Эти новые модели постоянно эволюционируют, используя возможности эры информационного изобилия и значительно более широкого диапазона разнообразных и легкодоступных источников данных, чем те, которыми располагали правительства в прошлом. Они воплощают ту идею, что никто не может быть столь же умным, как все, а широкие круги стремятся к расширению в большей степени, нежели узкие[16].

Теория и опыт

При написании этой книги был использован не только широкий круг литературы по государственному управлению и стратегиям, но и практический опыт реализации разного рода публичных мероприятий. После получения высшего образования, я какое-то время занимался продажей на дому разного рода энциклопедий. Но вскоре, благодаря удачному стечению обстоятельств и необходимости выплаты процентов по кредиту, мне удалось устроиться на работу в отдел культуры муниципалитета Лондона и принять участие в разработке, возможно, первой в мире креативной отраслевой стратегии[17]. Через некоторое время я уже занимался проблемами обновления городских районов и создания рабочих мест. То был период массовой безработицы и широко распространившегося (но, как выяснилось, неуместного) фатализма по поводу неустранимости этой проблемы. В конце 1980-х гг., когда Европа самонадеянно (и, как оказалось, ошибочно) пыталась заложить основы нового супергосударства, мне довелось служить в Европейской комиссии в Брюсселе, где я занимался вопросами высоких технологий и регулирования. В 1990-е гг. я уже работал политическим советником сначала в парламенте (у Гордона Брауна, будущего премьер-министра Великобритании), а затем в маленькой неправительственной организации, взаимодействовавшей по преимуществу с рядовыми партийными функционерами, и в офисе Тони Блэра (предшественника Брауна на посту премьера). Некоторое время я возглавлял политическую команду Блэра. Параллельно, в 2000-х гг., я был занят на государственной службе, участвуя в создании стратегического комитета правительства (структуры, входившей в секретариат кабинета министров) и стратегических команд в различных министерствах.

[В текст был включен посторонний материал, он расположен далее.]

(** A request that finds a free slot is granted a check exactly when the key
    has fewer than [limit] failures in the current window; releasing it with a
    failure adds exactly one to the count, and a success adds none; a disabled
    limiter grants everything. *)
Theorem acquire_correct n w l now h :
  acquire now h None = Some (None, None, true) /\
  (reachable n w l -> slot_free h l ->
   exists l1 s ok, acquire now h (Some l) = Some (Some l1, s, ok) /\
     ok = (counted now h l <? n) /\
     key_failures h l1 = Some (counted now h l) /\
     (ok = true -> forall failed, exists l2, release failed s (Some l1) = Some (Some l2) /\
        key_failures h l2 = Some (counted now h l + if failed then 1 else 0))).
Proof.
  split; [done|]. intros [Hl <-]%reachable_linv Hfree. unfold acquire.
  destruct (reserve_spec now h l Hl) as (l' & e & c & He & Hk & Hlim & Hl' & Hf & Hsl & ->).
  specialize (Hsl Hfree). pose proof (linv_limit _ Hl).
  pose proof (linv_cell _ Hl' _ _ He) as Hc. unfold cell_wf in Hc.
  destruct (key_cell _ _ _ _ Hk He) as [_ Hkf].
  destruct (Z.leb_spec (limit l) (counted now h l)) as [Hle|Hlt].
  - exists l', None, false. rewrite Hkf, Hf. split_and!; auto; [|done]. symmetry. bprop. lia.
  - unfold enter. rewrite He. cbn [mbind option_bind].
    destruct (Z.ltb_spec (slots (c_att c)) (limit l')); [|lia].
    cbn [mbind option_bind]. unfold recheck. rewrite lookup_store_eq. cbn [mbind option_bind c_att c_procs c_key failures].
    change (limit (store _ _ l')) with (limit l').
    destruct (Z.leb_spec (limit l') (failures (c_att c))); [lia|].
    eexists _, (Some e), true. split; [reflexivity|]. split; [symmetry; bprop; lia|].
    assert (forall c' l1, keys l1 = keys l' -> key_failures h (store e c' l1)
              = Some (failures (c_att c'))) as Hkey.
    { intros c' l1 Hks. unfold key_failures. cbn. rewrite Hks, Hk. cbn.
      by rewrite lookup_insert_eq. }
    rewrite Hkey by done. cbn. rewrite Hf. split; [done|]. intros _ failed.
    unfold settle. rewrite lookup_store_eq. cbn. unfold drain. rewrite lookup_store_eq. cbn.
    destruct (Z.ltb_spec 0 (slots (c_att c) + 1)); [|lia].
    eexists. split; [reflexivity|]. by rewrite Hkey.
Qed.

(** ** Witnesses: a limit of two and three requests for the same key *)

(** Runs an action, keeping the state when it would block. *)
Definition act (f : authLimiter -> option authLimiter) (l : authLimiter) : authLimiter :=
  default l (f l).

Definition demo0 : authLimiter := mkLimiter 2 (20 * second) ∅ ∅ 0 zero_time.
(** Three requests reserve, and two of them take the slots. *)
Definition demo1 : authLimiter :=
  (reserve 3 7 (reserve 2 7 (reserve 1 7 demo0).1).1).1.
Definition demo2 : authLimiter := act (enter 0) (act (enter 0) demo1).

Lemma demo1_reachable : reachable 2 0 demo1.
Proof.
  exists demo0. split; [reflexivity|].
  eapply steps_snoc; [eapply steps_snoc; [apply steps_one|]|];
    (eapply step_reserve; apply surjective_pairing).
Qed.

Lemma demo2_reachable : reachable 2 0 demo2.
Proof.
  destruct demo1_reachable as (l0 & H0 & Hs). exists l0. split; [done|].
  eapply steps_snoc; [eapply steps_snoc; [exact Hs|]|].
  - apply (step_enter 0 demo1 (act (enter 0) demo1)); [|vm_compute; reflexivity].
    eexists. split; vm_compute; reflexivity.
  - apply (step_enter 0 _ demo2); [|vm_compute; reflexivity].
    eexists. split; vm_compute; reflexivity.
Qed.

Lemma auth_window_bound_witness :
  exists c, cells demo2 !! 0%nat = Some c /\ failures (c_att c) <= 2 * 2 - 1 /\ entered (c_procs c) = 2.
Proof.
  assert (exists c, cells demo2 !! 0%nat = Some c /\ entered (c_procs c) = 2) as (c & Hc & He)
    by (eexists; split; vm_compute; reflexivity).
  exists c. split; [done|]. split; [|done].
  apply (auth_window_bound 2 0 demo2 0 c demo2_reachable Hc).
Defined.

Lemma auth_no_leak_witness :
  exists c, cells demo2 !! 0%nat = Some c /\ waiting (c_procs c) = 1 /\
    (at_entry waiting 0 demo2 /\ is_Some (enter 0 demo2) \/
     at_entry entered 0 demo2 /\ is_Some (recheck 0 demo2) \/
     at_entry checking 0 demo2 /\ is_Some (settle false 0 demo2) \/
     at_entry draining 0 demo2 /\ is_Some (drain 0 demo2)).
Proof.
  assert (exists c, cells demo2 !! 0%nat = Some c /\ waiting (c_procs c) = 1 /\
    0 < waiting (c_procs c) + entered (c_procs c) + checking (c_procs c) + draining (c_procs c))
    as (c & Hc & Hw & Hs) by (eexists; split_and!; vm_compute; reflexivity).
  exists c. split_and!; [done|done|].
  by apply (proj2 (auth_no_leak 2 0 demo2 0 c demo2_reachable Hc)).
Defined.

Lemma auth_window_kept_witness :
  step demo1 (act (enter 0) demo1) /\
  ((key_start 7 (act (enter 0) demo1) = Some 1 /\
    exists f, key_failures 7 (act (enter 0) demo1) = Some f /\ 0 <= f) \/
   exists now h r, reserve now h demo1 = (act (enter 0) demo1, r) /\ window demo1 <= now - 1).
Proof.
  assert (step demo1 (act (enter 0) demo1)) as Hs.
  { apply (step_enter 0); [|vm_compute; reflexivity]. eexists. split; vm_compute; reflexivity. }
  split; [exact Hs|].
  apply (auth_window_kept 2 0 demo1 _ 7 1 0 demo1_reachable Hs); vm_compute; reflexivity.
Defined.

Lemma acquire_correct_witness :
  exists l1 s, acquire 4 7 (Some demo1) = Some (Some l1, s, true).
Proof.
  destruct (acquire_correct 2 0 demo1 4 7) as [_ H].
  destruct (H demo1_reachable) as (l1 & s & ok & Ha & -> & _).
  { intros e c He Hc. assert (keys demo1 !! 7 = Some 0%nat) as H0 by (vm_compute; reflexivity).
    assert ((fun c => slots (c_att c)) <$> cells demo1 !! 0%nat = Some 0) as H1
      by (vm_compute; reflexivity).
    rewrite H0 in He. injection He as <-. rewrite Hc in H1. injection H1 as ->. done. }
  exists l1, s. exact Ha.
Defined.

(** A schedule: the actions of the requests, in order. *)
Inductive action := AReserve (now h : Z) | AEnter | ARecheck | ASettle (failed : bool) | ADrain.
Section tracker.
Context {C D : Type} `{SimpleCache C} `{DataStore D}.
Context (cfg : Config).

Record playTracker := mkTracker {
  pt_ds : D;
  pt_playMap : C;
  pt_builtin : gmap string Scrobbler;
  pt_plugin : gmap string Scrobbler;
  pt_stopped : list string;
  pt_npQueue : gmap string nowPlayingEntry;
  pt_npSignal : bool;
  pt_prQueue : list playbackReportEntry;
  pt_prSignal : bool;
  pt_messages : list message
}.

Definition set_ds (d : D) (p : playTracker) : playTracker :=
  mkTracker d (pt_playMap p) (pt_builtin p) (pt_plugin p) (pt_stopped p) (pt_npQueue p)
    (pt_npSignal p) (pt_prQueue p) (pt_prSignal p) (pt_messages p).
Definition set_playMap (c : C) (p : playTracker) : playTracker :=
  mkTracker (pt_ds p) c (pt_builtin p) (pt_plugin p) (pt_stopped p) (pt_npQueue p)
    (pt_npSignal p) (pt_prQueue p) (pt_prSignal p) (pt_messages p).
Definition set_plugin (m : gmap string Scrobbler) (stopped : list string) (p : playTracker) : playTracker :=
  mkTracker (pt_ds p) (pt_playMap p) (pt_builtin p) m stopped (pt_npQueue p)
    (pt_npSignal p) (pt_prQueue p) (pt_prSignal p) (pt_messages p).
Definition set_npQueue (q : gmap string nowPlayingEntry) (signal : bool) (p : playTracker) : playTracker :=
  mkTracker (pt_ds p) (pt_playMap p) (pt_builtin p) (pt_plugin p) (pt_stopped p) q
    signal (pt_prQueue p) (pt_prSignal p) (pt_messages p).
Definition set_prQueue (q : list playbackReportEntry) (signal : bool) (p : playTracker) : playTracker :=
  mkTracker (pt_ds p) (pt_playMap p) (pt_builtin p) (pt_plugin p) (pt_stopped p) (pt_npQueue p)
    (pt_npSignal p) q signal (pt_messages p).
Definition send (m : message) (p : playTracker) : playTracker :=
  mkTracker (pt_ds p) (pt_playMap p) (pt_builtin p) (pt_plugin p) (pt_stopped p) (pt_npQueue p)
    (pt_npSignal p) (pt_prQueue p) (pt_prSignal p) (pt_messages p ++ [m]).

(** ** The queues: an entry, and a signal that is already there or not *)

Definition enqueueNowPlaying (playerId userId : string) (track : MediaFile) (position : Z)
  (p : playTracker) : playTracker :=
  set_npQueue (<[playerId := mkNP userId track position]> (pt_npQueue p)) true p.

Definition enqueuePlaybackReport (info : PlaybackSession) (filtered : bool) (p : playTracker)
  : playTracker :=
  set_prQueue (pt_prQueue p ++ [mkPR info filtered]) true p.

(** ** Scrobblers *)

Definition pluginNamesMatchScrobblers (pluginNames : list string) (scrobblers : gmap string Scrobbler)
  : bool :=
  (length pluginNames =? size scrobblers)%nat &&
  forallb (fun name => bool_decide (is_Some (scrobblers !! name))) pluginNames.

(** The loop that adds the plugins not yet known, through their loader. *)
Definition addPlugins (load : string -> Scrobbler) (pluginNames : list string)
  (scrobblers : gmap string Scrobbler) : gmap string Scrobbler :=
  foldl (fun m name => match m !! name with
                       | Some _ => m
                       | None => <[name := load name]> m
                       end) scrobblers pluginNames.

(** [None] is the nil loader.  Removed scrobblers are stopped. *)
Definition refreshPluginScrobblers (loader : option (list string * (string -> Scrobbler)))
  (p : playTracker) : playTracker :=
  match loader with
  | None => p
  | Some (pluginNames, load) =>
      if pluginNamesMatchScrobblers pluginNames (pt_plugin p) then p
      else
        let m := addPlugins load pluginNames (pt_plugin p) in
        let gone := filter (fun kv : string * Scrobbler => kv.1 ∉ pluginNames) m in
        set_plugin (filter (fun kv : string * Scrobbler => kv.1 ∈ pluginNames) m)
          (pt_stopped p ++ (map_to_list gone).*1) p
  end.

Context (loader : option (list string * (string -> Scrobbler))).

(** The refreshed tracker and the combined map; a plugin hides a builtin. *)
Definition getActiveScrobblers (p : playTracker) : playTracker * gmap string Scrobbler :=
  let p := refreshPluginScrobblers loader p in (p, pt_plugin p ∪ pt_builtin p).

(** ** Sessions *)

Definition hasPlayingSession (clientId mediaId : string) (c : C) : bool :=
  match Get clientId c with
  | Some cur => String.eqb (mf_ID (ps_MediaFile cur)) mediaId && String.eqb (ps_State cur) StatePlaying
  | None => false
  end.
(* ===== verification/QuickConnect.v ===== *)
(** * Quick Connect

    [core/quickconnect/quickconnect.go].  A client without credentials asks for a
    code, a signed-in user approves the code, and the client redeems its secret
    for that user, once.  An entry is reachable from two maps, by secret and by
    code, and [Authorize] writes through the shared pointer: entries are heap
    cells here.  The random secret and the random draws for the code are
    arguments, and so is the time.  Every operation holds the mutex throughout. *)

From S2P Require Import Prelude GoStrings Model.

Local Open Scope Z_scope.

Definition timeout : Z := 10 * 60 * second.
Definition maxPending : nat := 1000.

Inductive qc_error := ErrAlreadyAuthorized | ErrTooManyRequests | ErrNotFound.

Record Device := mkDev { d_ID : string; d_Name : string; d_App : string; d_AppVersion : string }.

Record Request := mkRequest {
  r_Device : Device; r_Secret : string; r_Code : string; r_DateAdded : time; r_UserID : string }.

Definition Authorized (r : Request) : bool := negb (String.eqb (r_UserID r) "").

Record entry := mkEnt { e_Request : Request; e_expiresAt : time }.

Record quickConnect := mkQC {
  bySecret : gmap string nat;
  byCode : gmap string nat;
  heap : gmap nat entry;
  fresh : nat
}.

Definition newStore : quickConnect := mkQC ∅ ∅ ∅ 0.

(** Deletes the entry from both maps. *)
Definition remove (e : entry) (qc : quickConnect) : quickConnect :=
  mkQC (delete (r_Secret (e_Request e)) (bySecret qc)) (delete (r_Code (e_Request e)) (byCode qc))
    (heap qc) (fresh qc).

Там, где я работал, мне очень часто везло на руководителей, которые стремились не только к достижению неких целей, но и к получению правильных ответов. К тому же должности, которые я занимал, позволяли то и дело переключаться между высокой макрополитикой и микрореальностями центров занятости и общественных организаций. В секретариате кабинета министров мне удалось создать многочисленную команду по разработке стратегии. В период максимальной нагрузки непосредственно в нашем комитете работали 140 человек, не считая членов стратегических команд различных министерств. Мы намеренно избегали фанфар, стараясь не попадаться на глаза представителям СМИ; тем не менее нам удалось оказать существенное воздействие на развитие энергетики, борьбу с изменением климата, решение проблемы бедности и постконфликтного восстановления.

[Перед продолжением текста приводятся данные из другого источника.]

(* ===== verification/ShellQuote.v ===== *)
(** * Shell words

    [utils/shellquote/shellquote.go], which splits the configured command of the
    player into words.  A string is its list of bytes; the index of the
    loop is the input still to be read. *)

From S2P Require Import Prelude.

Local Open Scope Z_scope.

Inductive quote_error := ErrUnterminatedSingleQuote | ErrUnterminatedDoubleQuote | ErrUnterminatedEscape.

Inductive state := stateUnquoted | stateSingleQuoted | stateDoubleQuoted.

(** The bytes the code names. *)
Definition TAB : Z := 9.
Definition NL : Z := 10.
Definition SPACE : Z := 32.
Definition DQUOTE : Z := 34.
Definition DOLLAR : Z := 36.
Definition SQUOTE : Z := 39.
Definition BSLASH : Z := 92.
Definition BTICK : Z := 96.

(** What a backslash escapes between double quotes. *)
Definition dq_escapable (next : Z) : bool :=
  (next =? DOLLAR) || (next =? BTICK) || (next =? DQUOTE) || (next =? NL) || (next =? BSLASH).

Definition is_blank (ch : Z) : bool := (ch =? SPACE) || (ch =? TAB) || (ch =? NL).

(** The loop: the rest of the input, [parseState], [word], [inWord], [words]. *)
Fixpoint split_loop (input : list Z) (st : state) (word : list Z) (inWord : bool)
  (words : list (list Z)) : result quote_error (list (list Z)) :=
  match input with
  | [] =>
      match st with
      | stateSingleQuoted => Err ErrUnterminatedSingleQuote
      | stateDoubleQuoted => Err ErrUnterminatedDoubleQuote
      | stateUnquoted => Ok (if inWord then words ++ [word] else words)
      end
  | ch :: input' =>
      match st with
      | stateUnquoted =>
          if ch =? BSLASH then
            match input' with
            | [] => Err ErrUnterminatedEscape
            | next :: input'' =>
                if next =? NL then split_loop input'' st word inWord words
                else split_loop input'' st (word ++ [next]) true words
            end
          else if ch =? SQUOTE then split_loop input' stateSingleQuoted word true words
          else if ch =? DQUOTE then split_loop input' stateDoubleQuoted word true words
          else if is_blank ch then
            if inWord then split_loop input' st [] false (words ++ [word])
            else split_loop input' st word inWord words
          else split_loop input' st (word ++ [ch]) true words
      | stateSingleQuoted =>
          if ch =? SQUOTE then split_loop input' stateUnquoted word inWord words
          else split_loop input' st (word ++ [ch]) inWord words
      | stateDoubleQuoted =>
          if ch =? DQUOTE then split_loop input' stateUnquoted word inWord words
          else if ch =? BSLASH then
            match input' with
            | [] => Err ErrUnterminatedEscape
            | next :: input'' =>
                if dq_escapable next then
                  if next =? NL then split_loop input'' st word inWord words
                  else split_loop input'' st (word ++ [next]) inWord words
                else split_loop input' st (word ++ [ch]) inWord words
            end
          else split_loop input' st (word ++ [ch]) inWord words
      end
  end.

Definition Split (input : list Z) : result quote_error (list (list Z)) :=
  split_loop input stateUnquoted [] false [].

(** ** Ways to write a word *)

Inductive style := Single | Double | Escaped.

(** Between single quotes a quote is written by leaving them: ['\'']. *)
Definition single_char (c : Z) : list Z :=
  if c =? SQUOTE then [SQUOTE; BSLASH; SQUOTE; SQUOTE] else [c].
(** Between double quotes four characters are escaped. *)
Definition double_char (c : Z) : list Z :=
  if (c =? DOLLAR) || (c =? BTICK) || (c =? DQUOTE) || (c =? BSLASH) then [BSLASH; c] else [c].
Definition escaped_char (c : Z) : list Z := [BSLASH; c].

Definition quote (s : style) (w : list Z) : list Z :=
  match s with
  | Single => SQUOTE :: (w ≫= single_char) ++ [SQUOTE]
  | Double => DQUOTE :: (w ≫= double_char) ++ [DQUOTE]
  | Escaped => w ≫= escaped_char
  end.

(** Escaping alone cannot write the empty word or a newline. *)
Definition quotable (sw : style * list Z) : Prop :=
  sw.1 = Escaped -> sw.2 <> [] /\ NL ∉ sw.2.

(** A command line: words separated by at least one blank, maybe surrounded. *)
Inductive written : list (style * list Z) -> list Z -> Prop :=
| written_nil : written [] []
| written_blank ws b s : is_blank b = true -> written ws s -> written ws (b :: s)
| written_last q w : quotable (q, w) -> written [(q, w)] (quote q w)
| written_word q w ws b s :
    quotable (q, w) -> is_blank b = true -> written ws s ->
    written ((q, w) :: ws) (quote q w ++ b :: s).

Lemma single_body w : forall word ws rest,
  split_loop ((w ≫= single_char) ++ SQUOTE :: rest) stateSingleQuoted word true ws =
  split_loop rest stateUnquoted (word ++ w) true ws.
Proof.
  induction w as [|c w IH]; intros word ws rest; [by rewrite app_nil_r|].
  rewrite bind_cons, <- app_assoc. unfold single_char at 1.
  destruct (Z.eqb_spec c SQUOTE) as [->|Hc].
  - cbn. rewrite IH, <- app_assoc. done.
  - cbn [app split_loop]. destruct (Z.eqb_spec c SQUOTE); [done|].
    rewrite IH, <- app_assoc. done.
Qed.

Lemma double_body w : forall word ws rest,
  split_loop ((w ≫= double_char) ++ DQUOTE :: rest) stateDoubleQuoted word true ws =
  split_loop rest stateUnquoted (word ++ w) true ws.
Proof.
  induction w as [|c w IH]; intros word ws rest; [by rewrite app_nil_r|].
  rewrite bind_cons, <- app_assoc. unfold double_char at 1.
  destruct ((c =? DOLLAR) || (c =? BTICK) || (c =? DQUOTE) || (c =? BSLASH)) eqn:E.
  - assert (dq_escapable c = true /\ c <> NL) as [He Hn].
    { unfold dq_escapable. bprop. unfold DOLLAR, BTICK, DQUOTE, BSLASH, NL in *. lia. }
    cbn [app split_loop]. change (BSLASH =? DQUOTE) with false. change (BSLASH =? BSLASH) with true.
    rewrite He. destruct (Z.eqb_spec c NL); [done|]. rewrite IH, <- app_assoc. done.
  - cbn [app split_loop]. bprop. destruct E as [[[E1 E2] E3] E4].
    destruct (Z.eqb_spec c DQUOTE); [done|]. destruct (Z.eqb_spec c BSLASH); [done|].
    rewrite IH, <- app_assoc. done.
Qed.

Lemma escaped_body w : forall word inWord ws rest,
  NL ∉ w -> w <> [] ->
  split_loop ((w ≫= escaped_char) ++ rest) stateUnquoted word inWord ws =
  split_loop rest stateUnquoted (word ++ w) true ws.
Proof.
  induction w as [|c w IH]; intros word inWord ws rest Hnl Hne; [done|].
  rewrite bind_cons. cbn [escaped_char app split_loop]. change (BSLASH =? BSLASH) with true. cbn.
  apply not_elem_of_cons in Hnl as [Hc Hnl]. destruct (Z.eqb_spec c NL); [by subst|].
  destruct w as [|c' w]; [done|]. rewrite IH by done. by rewrite <- app_assoc.
Qed.

(** A quoted word is read as one word, whatever follows. *)
Lemma quote_read q w ws rest :
  quotable (q, w) ->
  split_loop (quote q w ++ rest) stateUnquoted [] false ws =
  split_loop rest stateUnquoted w true ws.
Proof.
  intros Hq. destruct q; cbn [quote].
  - cbn [app split_loop]. rewrite <- app_assoc. apply single_body.
  - cbn [app split_loop]. rewrite <- app_assoc. apply double_body.
  - destruct (Hq eq_refl) as [Hne Hnl]. by rewrite escaped_body.
Qed.

Lemma blank_read b word inWord ws rest :
  is_blank b = true ->
  split_loop (b :: rest) stateUnquoted word inWord ws =
  if inWord then split_loop rest stateUnquoted [] false (ws ++ [word])
  else split_loop rest stateUnquoted word inWord ws.
Proof.
  intros Hb. assert (b <> BSLASH /\ b <> SQUOTE /\ b <> DQUOTE) as (H1 & H2 & H3).
  { unfold is_blank in Hb. bprop. unfold SPACE, TAB, NL, BSLASH, SQUOTE, DQUOTE in *. lia. }
  cbn [split_loop]. destruct (Z.eqb_spec b BSLASH); [done|]. destruct (Z.eqb_spec b SQUOTE); [done|].
  destruct (Z.eqb_spec b DQUOTE); [done|]. by rewrite Hb.
Qed.

Lemma written_read sws s : written sws s -> forall ws,
  split_loop s stateUnquoted [] false ws = Ok (ws ++ sws.*2).
Proof.
  induction 1 as [|sws b s Hb _ IH|q w Hq|q w sws b s Hq Hb _ IH]; intros ws.
  - by rewrite app_nil_r.
  - by rewrite blank_read.
  - rewrite <- (app_nil_r (quote q w)), quote_read by done. done.
  - rewrite quote_read, blank_read by done. rewrite IH, <- app_assoc. done.
Qed.

(** Splitting reads back every command line: words written between single
    quotes, between double quotes or with every character escaped, separated
    and surrounded by any blanks, come out exactly as they were, in order. *)
Theorem split_written sws s : written sws s -> Split s = Ok sws.*2.
Proof. intros Hw. unfold Split. by rewrite (written_read _ _ Hw). Qed.

(** The words ["it's"] and [a b]. *)
Lemma split_written_witness :
  Split (SPACE :: quote Single [105; 116; 39; 115] ++ TAB :: quote Double [97; 32; 98])
  = Ok [[105; 116; 39; 115]; [97; 32; 98]].
Proof.
  apply (split_written [(Single, [105; 116; 39; 115]); (Double, [97; 32; 98])]).
  apply written_blank; [reflexivity|]. apply written_word; [done|reflexivity|].
  by apply written_last.
Defined.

Для того чтобы организовать совместный труд, мы изобретали собственные методы, поскольку письменные материалы по проблемам стратегических разработок в государственном секторе практически отсутствовали, а руководства по созданию стратегии в бизнесе были почти бесполезны. По крайней мере в отношении стратегического использования денежных средств, технологий, людей или законов. В результате мы разработали собственные инструменты и разместили информацию о них в Интернете[18]. В некоторых частях этой книги описывается опыт наших команд. Другие ее разделы основываются на обобщении практики моего сотрудничества с правительствами самых разных стран: от Австралии и Новой Зеландии до Китая, Японии, Канады, Дании и Швеции, включая работу советником двух действующих на момент издания книги премьер-министров[19].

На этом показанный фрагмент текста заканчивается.